(** ** Controlling services *)
Definition globBytes : list ascii := [ascii_of 0; ascii_of 13; ascii_of 10; "/"%char; "\"%char; "*"%char; "?"%char; "["%char; "]"%char].
Definition checkServiceAction (name action : string) (own : list string) : result string unit :=
  if negb (existsb (String.eqb action) ["start"; "stop"; "restart"]) then Err ("unknown action " +:+ Quote action)
  else if String.eqb name "" || (256 <? strLen name) || HasPrefix name "-" || ContainsAny name globBytes
  then Err "invalid service name"
  else if existsb (EqualFold name) own
  then Err "the agent cannot control its own service; reinstall or update it instead"
  else Ok tt.
Definition controlSystemd (name action : string) : M host (option string) :=
  match checkServiceAction name action [AgentName; AgentName +:+ ".service"] with
  | Err e => mret (Some e)
  | Ok _ =>
    let name := if negb (Contains name ".") then name +:+ ".service" else name in
    r ← runServiceCommand ["systemctl"; "--no-block"; action; "--"; name]; mret r.2
  end.
Definition controlLaunchd (name action : string) : M host (option string) :=
  match checkServiceAction name action [AgentName] with
  | Err e => mret (Some e)
  | Ok _ =>
    let target := "system/" +:+ name in
    r ← runServiceCommand
          (if String.eqb action "start" then ["launchctl"; "kickstart"; target]
           else if String.eqb action "restart" then ["launchctl"; "kickstart"; "-k"; target]
           else ["launchctl"; "kill"; "SIGTERM"; target]);
    mret r.2
  end.
(** Windows: [connect] is the error of reaching the manager, [stopErr] what stopping answers, with
    whether it says that the service was not running. A restart goes on in the background. *)
Context (connect : option string) (startErr : option string) (stopErr : option (string * bool)).
Definition controlWindows (name action : string) : M host (option string) :=
  match checkServiceAction name action [AgentName] with
  | Err e => mret (Some e)
  | Ok _ =>
    match connect with
    | Some e => mret (Some e)
    | None =>
      match scm_open manager name with
      | None => mret (Some "The specified service does not exist as an installed service.")
      | Some _ =>
        if String.eqb action "start" then _ ← emit (HService "start" name); mret startErr
        else if String.eqb action "stop" then _ ← emit (HService "stop" name); mret (fst <$> stopErr)
        else
          _ ← emit (HService "stop" name);
          match stopErr with
          | Some (e, false) => mret (Some e)
          | _ => _ ← emit (HService "start" name); mret None
          end
      end
    end
  end.
Definition controlService (os : goos) : string → string → M host (option string) :=
  match os with Linux => controlSystemd | Darwin => controlLaunchd | Windows => controlWindows end.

+++

### Problem description
Print exactly the lines of the records from the one containing "(fst <$> stopErr)" through the end, and nothing besides them.

### Reply to the exercise
        else if String.eqb action "stop" then _ ← emit (HService "stop" name); mret (fst <$> stopErr)
        else
          _ ← emit (HService "stop" name);
          match stopErr with
          | Some (e, false) => mret (Some e)
          | _ => _ ← emit (HService "start" name); mret None
          end
      end
    end
  end.
Definition controlService (os : goos) : string → string → M host (option string) :=
  match os with Linux => controlSystemd | Darwin => controlLaunchd | Windows => controlWindows end.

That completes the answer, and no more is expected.